The colonel moved up a step closer to the door. Elmer wondered whether he meant to throw open the barrier and hold the two scoundrels up as they came forth. But he mistook the action of the old gentleman.

"Phil!" he said, quietly.

"Yes, sir," answered the gruff tones from within, but no longer filled with a savage brutality, for Elmer could detect a quaver as of strong emotion. Perhaps it may have been the mention of that old mother whose heart would be broken when her boy was sent to prison for a long term. And somehow Elmer found himself hanging on the next words of the gentleman with an eagerness which he could hardly understand—for it seemed to him that a human soul was trembling in the balance.

"Listen to me, Phil," continued the colonel. "What if I gave you one more chance to make good; do you think you could keep your pledge, if you gave it to me, never to take a single drop again as long as you live? Are you strong enough to do this for the sake of that old mother of yours?"

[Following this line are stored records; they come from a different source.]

Definition dst_ok (fits : bool) (dn rest : list A) (dst : option (place * list A)) : Prop :=
  match dst with
  | None => Forall (fun x => is_wrapper (get x) = false) dn
  | Some (p, ls) => ls = (tr <$> dn) ++ rest /\ p <> Src /\ place_ok fits p
  end.
Definition dst_blocks (dst : option (place * list A)) : list Z := from_option (fun x => place_blocks x.1) [] dst.

Lemma arr_loop_spec s0 q l fits src rest : forall dn dst bad0 bad s,
  src = dn ++ rest -> bad = bad0 || existsb (fun x => unreal (get x)) dn -> dst_ok fits dn rest dst -> holds s0 q (dst_blocks dst ++ l) s ->
  wp (arr_loop get put fits src rest (length dn) dst bad) (arr_post s0 q l fits src bad0) s.
Proof.
  induction rest as [|x rest IH]; intros dn dst bad0 bad s Es Eb Hd Hs.
  { rewrite app_nil_r in Es. subst dn bad. cbn [arr_loop]. apply wp_ret. destruct dst as [[p ls]|]; cbn in *.
    - destruct Hd as (-> & Hp & Hk). rewrite app_nil_r. split_and!; [done|done|]. left. by split_and!.
    - split_and!; [done|done|]. left. split_and!; [done|by rewrite tr_all_id|done]. }
  cbn [arr_loop]. rewrite xl1_spec.
  assert (Eb' : bad || unreal (get x) = bad0 || existsb (fun x => unreal (get x)) (dn ++ [x])).
  { rewrite existsb_app, Eb. cbn. by rewrite orb_false_r, orb_assoc. }
  assert (Es' : src = (dn ++ [x]) ++ rest) by (by rewrite <- app_assoc).
  assert (El : S (length dn) = length (dn ++ [x])) by (rewrite length_app; cbn; lia).
  assert (G : forall p ls s', p <> Src -> place_ok fits p -> ls = (tr <$> dn) ++ x :: rest -> holds s0 q (place_blocks p ++ l) s' ->
    wp (arr_loop get put fits src rest (S (length dn)) (Some (p, alter (put (target (get x))) (length dn) ls)) (bad || unreal (get x))) (arr_post s0 q l fits src bad0) s').
  { intros p ls s' Hp Hk -> Hs'. rewrite El. apply IH; [done|done| |done]. split_and!; [|done|done].
    rewrite <- (length_fmap tr dn), alter_at, fmap_app, <- app_assoc. done. }
  destruct (is_wrapper (get x)) eqn:Ew; cbn [negb].
  - destruct dst as [[p ls]|]; cbn in Hd, Hs.
    + destruct Hd as (-> & Hp & Hk). by apply G.
    + assert (Esd : src = (tr <$> dn) ++ x :: rest) by (by rewrite tr_all_id). destruct fits eqn:Ef; [by apply G|].
      apply wp_bind. eapply wp_mono; [by apply malloc_spec|]. intros b s' [(-> & Hn & Hs')|[Hb Hs']].
      * apply wp_ret. split_and!; [done|done|]. by right.
      * destruct (Z.eqb_spec b 0) as [|_]; [done|]. by apply G.
  - rewrite El. apply IH; [done|done| |done]. destruct dst as [[p ls]|]; cbn in *.
    + destruct Hd as (-> & Hp & Hk). split_and!; [|done|done]. rewrite fmap_app, <- app_assoc. cbn. by rewrite tr_id.
    + apply Forall_app. by split; [|apply Forall_singleton].
Qed.

Lemma xl_arr_spec s0 q l src stack bad s : holds s0 q l s -> wp (xl_arr get put src stack bad) (arr_post s0 q l (Z.of_nat (length src) <=? stack) src bad) s.
Proof.
  intros Hs. unfold xl_arr. destruct (_ || _) eqn:E.
  - apply wp_ret. split_and!; [done|done|]. left. assert (F : Forall (fun x => is_wrapper (get x) = false) src).
    { apply orb_true_iff in E as [->%bool_decide_eq_true|E]; [constructor|]. apply Forall_true. intros x. by apply no_wrappers_none. }
    split_and!; [|by rewrite tr_all_id|done]. clear -F. induction F as [|x l Hx Hl IH]; cbn; [by rewrite orb_false_r|]. by rewrite unreal_wrapper.
  - apply (arr_loop_spec s0 q l _ src src [] None bad); [done|cbn; by rewrite orb_false_r|constructor|done].
Qed.
End ArrSpec.

(** ** Commands *)

Lemma send_spec s0 q l c s : holds s0 q l s -> wp (send c) (fun r s' => r = answer c /\ holds s0 (q ++ [c]) l s') s.
Proof. intros [A B C D]. split; [done|]. split; cbn; [done|by rewrite B|done|done]. Qed.
Lemma xl_free_spec s0 q pl l s : place_ok true pl -> holds s0 q (place_blocks pl ++ l) s -> wp (xl_free pl) (fun _ s' => holds s0 q l s') s.
Proof. destruct pl; [done|done|]. intros Hp Hs. by apply (free_spec s0 q p l s). Qed.

(** The ICD gets the command with its images, or nothing; the heap is as
    before. *)
Definition cmd_post (c : command) (s : xstate) (r : Z) (s' : xstate) : Prop :=
  x_blocks s' ≡ₚ x_blocks s /\ x_faults s' = x_faults s /\
  (x_sent s' = x_sent s ++ [retarget c] /\ existsb unreal (images c) = false /\ (has_result c = true -> r = answer (retarget c)) \/
   x_sent s' = x_sent s /\ (existsb unreal (images c) = true \/ nomem) /\ (has_result c = true -> r <> VK_SUCCESS)).

Lemma post_sent c s r s' : holds s (x_sent s ++ [retarget c]) [] s' -> existsb unreal (images c) = false -> (has_result c = true -> r = answer (retarget c)) ->
  cmd_post c s r s'.
Proof. intros [A B C D] H1 H2. split_and!; [done|done|]. by left. Qed.
Lemma post_dropped c s r s' : holds s (x_sent s) [] s' -> existsb unreal (images c) = true \/ nomem -> (has_result c = true -> r <> VK_SUCCESS) ->
  cmd_post c s r s'.
Proof. intros [A B C D] H1 H2. split_and!; [done|done|]. by right. Qed.
Lemma holds_init s : 0 < x_next s -> holds s (x_sent s) [] s.
Proof. by split. Qed.

Lemma xl_images_spec l bad : xl_images l bad = (target <$> l, bad || existsb unreal l).
Proof.
  revert bad. induction l as [|i l IH]; intros bad; [by rewrite orb_false_r|]. cbn [xl_images]. rewrite xl1_spec, IH. cbn. by rewrite orb_assoc.
Qed.
Lemma images_spec c name l s : images c = l -> retarget c = KImages name (target <$> l) -> 0 < x_next s ->
  forall e, e <> VK_SUCCESS \/ has_result c = false ->
  wp (let '(l', bad) := xl_images l false in if bad then mret e else send (KImages name l')) (cmd_post c s) s.
Proof.
  intros Hi Hc Hn e He. rewrite xl_images_spec. cbn [orb]. destruct (existsb unreal l) eqn:E.
  - apply wp_ret, post_dropped; [by apply holds_init|by left; rewrite Hi|]. destruct He as [?| ->]; done.
  - eapply wp_mono; [apply send_spec, holds_init, Hn|]. rewrite <- Hc. intros r s' [-> Hs]. apply post_sent; [done|by rewrite Hi|done].
Qed.

(** A command with one array. *)
Lemma arr_spec {A} (get : A -> Z) (put : Z -> A -> A) (pg : forall x, put (get x) x = x) c l stack (k : list A -> icd_call) (e : Z) (f : Z -> Z) s :
  images c = get <$> l -> retarget c = k (tr get put <$> l) -> 0 < x_next s -> (has_result c = true -> f e <> VK_SUCCESS /\ forall r, f r = r) ->
  wp ('(t, pl, bad) ← xl_arr get put l stack false; r ← (if bad : bool then mret e else send (k t)); _ ← xl_free pl; mret (f r)) (cmd_post c s) s.
Proof.
  intros Hi Hc Hn Hf. apply wp_bind. eapply wp_mono; [by apply (xl_arr_spec get put pg s (x_sent s) []), holds_init|].
  intros [[t pl] bad] s1 (H1 & Hp0 & H2). rewrite app_nil_r in H1. assert (Hp : place_ok true pl) by (by destruct pl).
  assert (E : existsb unreal (images c) = existsb (fun x => unreal (get x)) l).
  { rewrite Hi. clear. induction l as [|x l IH]; [done|]. cbn. by rewrite IH. }
  apply wp_bind. destruct bad.
  - apply wp_ret, wp_bind. eapply wp_mono; [apply (xl_free_spec s (x_sent s) pl []); [done|by rewrite app_nil_r]|]. intros u s2 H3. apply wp_ret.
    apply post_dropped; [done| |intros Hr; by apply Hf]. destruct H2 as [(Hb & _)|(_ & ? & _)]; [left; by rewrite E|by right].
  - destruct H2 as [(H2 & -> & _)|[? _]]; [|done]. cbn [orb] in H2. eapply wp_mono; [by apply send_spec|]. rewrite <- Hc. intros r s2 [-> H3].
    apply wp_bind. eapply wp_mono; [apply (xl_free_spec s (x_sent s ++ [retarget c]) pl []); [done|by rewrite app_nil_r]|]. intros u s3 H4. apply wp_ret.
    apply post_sent; [done|by rewrite E|]. intros Hr. by apply Hf.
Qed.

Lemma set_image_id b : set_image (b_image b) b = b.
Proof. by destruct b. Qed.

(** *** vkCmdWaitEvents2 *)

Definition copies_blocks {B} (c : option (copies B)) : list Z := from_option (fun k => filter (fun p => p <> 0) (c_blocks k ++ [c_arrs k; c_copy k])) [] c.
Definition result {B} (l : list B) (c : option (copies B)) : list B := from_option c_list l c.
(** The copy after the elements [dn]. *)
Definition copied {B} (f : B -> B) (dn rest : list B) (c : option (copies B)) : Prop :=
  result (dn ++ rest) c = (f <$> dn) ++ rest /\ match c with Some k => c_copy k <> 0 /\ c_arrs k <> 0 | None => True end.

Lemma copied_same {B} (f : B -> B) dn x rest c : copied f dn (x :: rest) c -> f x = x -> copied f (dn ++ [x]) rest c.
Proof. intros [H ?] E. split; [|done]. rewrite <- app_assoc. cbn [Datatypes.app]. rewrite H, fmap_app, <- app_assoc. cbn. by rewrite E. Qed.
Lemma copied_next {B} (f g : B -> B) dn x rest k p : copied f dn (x :: rest) (Some k) -> g x = f x ->
  copied f (dn ++ [x]) rest (Some (mk_copies (c_copy k) (c_arrs k) (alter g (length dn) (c_list k)) p)).
Proof.
  intros [H ?] E. split; [|done]. cbn in *. rewrite H, <- (length_fmap f dn), alter_at, fmap_app, <- app_assoc. cbn. by rewrite E.
Qed.
Lemma copied_first {B} (f g : B -> B) dn x rest copy arrs p : copied f dn (x :: rest) None -> copy <> 0 -> arrs <> 0 -> g x = f x ->
  copied f (dn ++ [x]) rest (Some (mk_copies copy arrs (alter g (length dn) (dn ++ x :: rest)) p)).
Proof. intros [H _] H1 H2 E. apply (copied_next f g dn x rest (mk_copies copy arrs (dn ++ x :: rest) [])); [|done]. by split. Qed.

Lemma blocks_next {B} (k : copies B) (l : list B) p : p <> 0 -> copies_blocks (Some (mk_copies (c_copy k) (c_arrs k) l (c_blocks k ++ [p]))) ≡ₚ p :: copies_blocks (Some k).
Proof.
  intros Hp. cbn. rewrite <- app_assoc, !filter_app. cbn [Datatypes.app]. rewrite filter_cons, decide_True by done. by rewrite Permutation_middle.
Qed.

Definition dep_unreal (x : dep) : bool := existsb (fun b => unreal (b_image b)) (d_barriers x).
Lemma dep_same x : Forall (fun b => is_wrapper (b_image b) = false) (d_barriers x) -> retarget_dep x = x.
Proof. intros H. unfold retarget_dep. change retarget_b with (tr b_image set_image). rewrite tr_all_id; [by destruct x|apply set_image_id|done]. Qed.

Definition loop_post {B} (s0 : xstate) (q : list icd_call) (f : B -> B) (u : B -> bool) (l : list B) (c : option (copies B)) (bad : bool) (s : xstate) : Prop :=
  holds s0 q (copies_blocks c) s /\
  if bad then existsb u l = true \/ nomem else result l c = f <$> l /\ existsb u l = false.

Lemma wait_loop_spec s0 q rest : forall dn c s, copied retarget_dep dn rest c -> existsb dep_unreal dn = false -> holds s0 q (copies_blocks c) s ->
  wp (wait_loop rest (length dn) (dn ++ rest) c) (fun '(c', bad) => loop_post s0 q retarget_dep dep_unreal (dn ++ rest) c' bad) s.
Proof.
  induction rest as [|x rest IH]; intros dn c s Hc Hu Hs.
  { apply wp_ret. destruct Hc as [Hc _]. rewrite !app_nil_r in Hc. rewrite !app_nil_r. split; [done|]. by split. }
  cbn [wait_loop]. apply wp_bind. eapply wp_mono; [by apply (xl_arr_spec b_image set_image set_image_id s0 q (copies_blocks c))|].
  intros [[a pl] bad] s1 (H1 & Hp & H2). assert (El : S (length dn) = length (dn ++ [x])) by (rewrite length_app; cbn; lia).
  assert (Es : dn ++ x :: rest = (dn ++ [x]) ++ rest) by (by rewrite <- app_assoc).
  assert (Bad : forall c' s', bad = true -> holds s0 q (copies_blocks c') s' -> loop_post s0 q retarget_dep dep_unreal (dn ++ x :: rest) c' true s').
  { intros c' s' -> Hs'. split; [done|]. destruct H2 as [(E & _)|(_ & ? & _)]; [left|by right]. rewrite existsb_app. cbn. unfold dep_unreal at 2.
    cbn [orb] in E. rewrite <- E. by rewrite orb_true_r. }
  assert (Next : forall c' s', bad = false -> copied retarget_dep (dn ++ [x]) rest c' -> holds s0 q (copies_blocks c') s' ->
    wp (wait_loop rest (S (length dn)) (dn ++ x :: rest) c') (fun '(c', bad) => loop_post s0 q retarget_dep dep_unreal (dn ++ x :: rest) c' bad) s').
  { intros c' s' -> Hc' Hs'. rewrite Es, El. apply IH; [done| |done]. destruct H2 as [(E & _)|[? _]]; [|done].
    cbn [orb] in E. rewrite existsb_app, Hu. cbn. unfold dep_unreal. by rewrite <- E. }
  destruct pl as [| |p]; cbn [place_blocks Datatypes.app place_ok] in *.
  - destruct bad; [apply wp_ret; by apply Bad|]. apply Next; [done| |done]. apply copied_same; [done|]. apply dep_same. destruct H2 as [(_ & _ & H)|[? _]]; [by apply H|done].
  - destruct bad; [apply wp_ret; by apply Bad|]. apply Next; [done| |done]. apply copied_same; [done|]. apply dep_same.
    apply Z.leb_le in Hp. destruct (d_barriers x); [constructor|cbn in Hp; lia].
  - destruct H2 as [H2|(_ & _ & ?)]; [|done]. destruct H2 as (Eb & -> & _). destruct c as [k|].
    + pose proof (blocks_next k (alter (fun y => mk_dep (d_rest y) (tr b_image set_image <$> d_barriers x)) (length dn) (c_list k)) p Hp) as Hb.
      destruct bad; [apply wp_ret; apply Bad; [done|]|apply Next; [done| |]]; try (by eapply holds_perm; [symmetry; exact Hb|]). by apply copied_next.
    + apply wp_bind. eapply wp_mono; [by apply malloc2_spec|]. intros copy s2 H3. apply wp_bind. eapply wp_mono; [exact H3|]. intros arrs s3 [H4 Hn].
      destruct ((copy =? 0) || (arrs =? 0)) eqn:E0.
      * apply wp_bind. unfold wp at 1. apply wp_ret. split; [|right; apply Hn; apply orb_true_iff in E0 as [?%Z.eqb_eq|?%Z.eqb_eq]; auto].
        apply (free_spec s0 q p); [done|]. eapply holds_perm; [|exact H4]. cbn [copies_blocks from_option c_blocks c_arrs c_copy Datatypes.app]. by rewrite Permutation_app_comm.
      * apply orb_false_iff in E0 as [Hc1%Z.eqb_neq Ha1%Z.eqb_neq].
        assert (Hb : holds s0 q (copies_blocks (Some (mk_copies copy arrs (alter (fun y => mk_dep (d_rest y) (tr b_image set_image <$> d_barriers x)) (length dn) (dn ++ x :: rest)) [p]))) s3).
        { eapply holds_perm; [|exact H4]. cbn [copies_blocks from_option c_blocks c_arrs c_copy Datatypes.app]. rewrite (filter_cons _ p), decide_True by done. by rewrite Permutation_app_comm. }
        destruct bad; [apply wp_ret; by apply Bad|]. apply Next; [done| |done]. by apply copied_first.
Qed.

There was an inarticulate sound from within. It might have been Phil talking to himself; but Elmer was more inclined to believe something else—that the strong man was almost overwhelmed by the magnanimity of the gentleman whom he had once served, and whose kindness of the past he had returned so meanly.

"How about it, Phil?" continued the colonel. "Shall I 'phone in to town and have the police come out here to take you into custody, or are you ready to put your signature to a pledge for me to hold?"

"I'll do it, kunnel, I'll do it, and thank yuh a thousand times for the chanct!" broke out the man. "Oh, what a crazy fool I was to go agin the best friend I ever had! I'll sign anything yuh arsks me tuh, an' I'll keep it, too, or die atryin'!"

"I'm glad to hear you say that, Phil," went on the colonel, with a low laugh. "You were a good gardener up to the time you began to booze and neglect your work My new man proved a failure, and I've let him go. The job's open, Phil!"

"For me?" cried the man, as though utterly unable to believe his ears. "D'ye mean, kunnel, yu'd dar take me back agin, arter the way I been actin'?"

"Oh, we'll try and forget all that, Phil. It wasn't you, but the devil you took inside, that made you act that way. And since you're never going to give way to the tempter again I guess I'll risk the chances."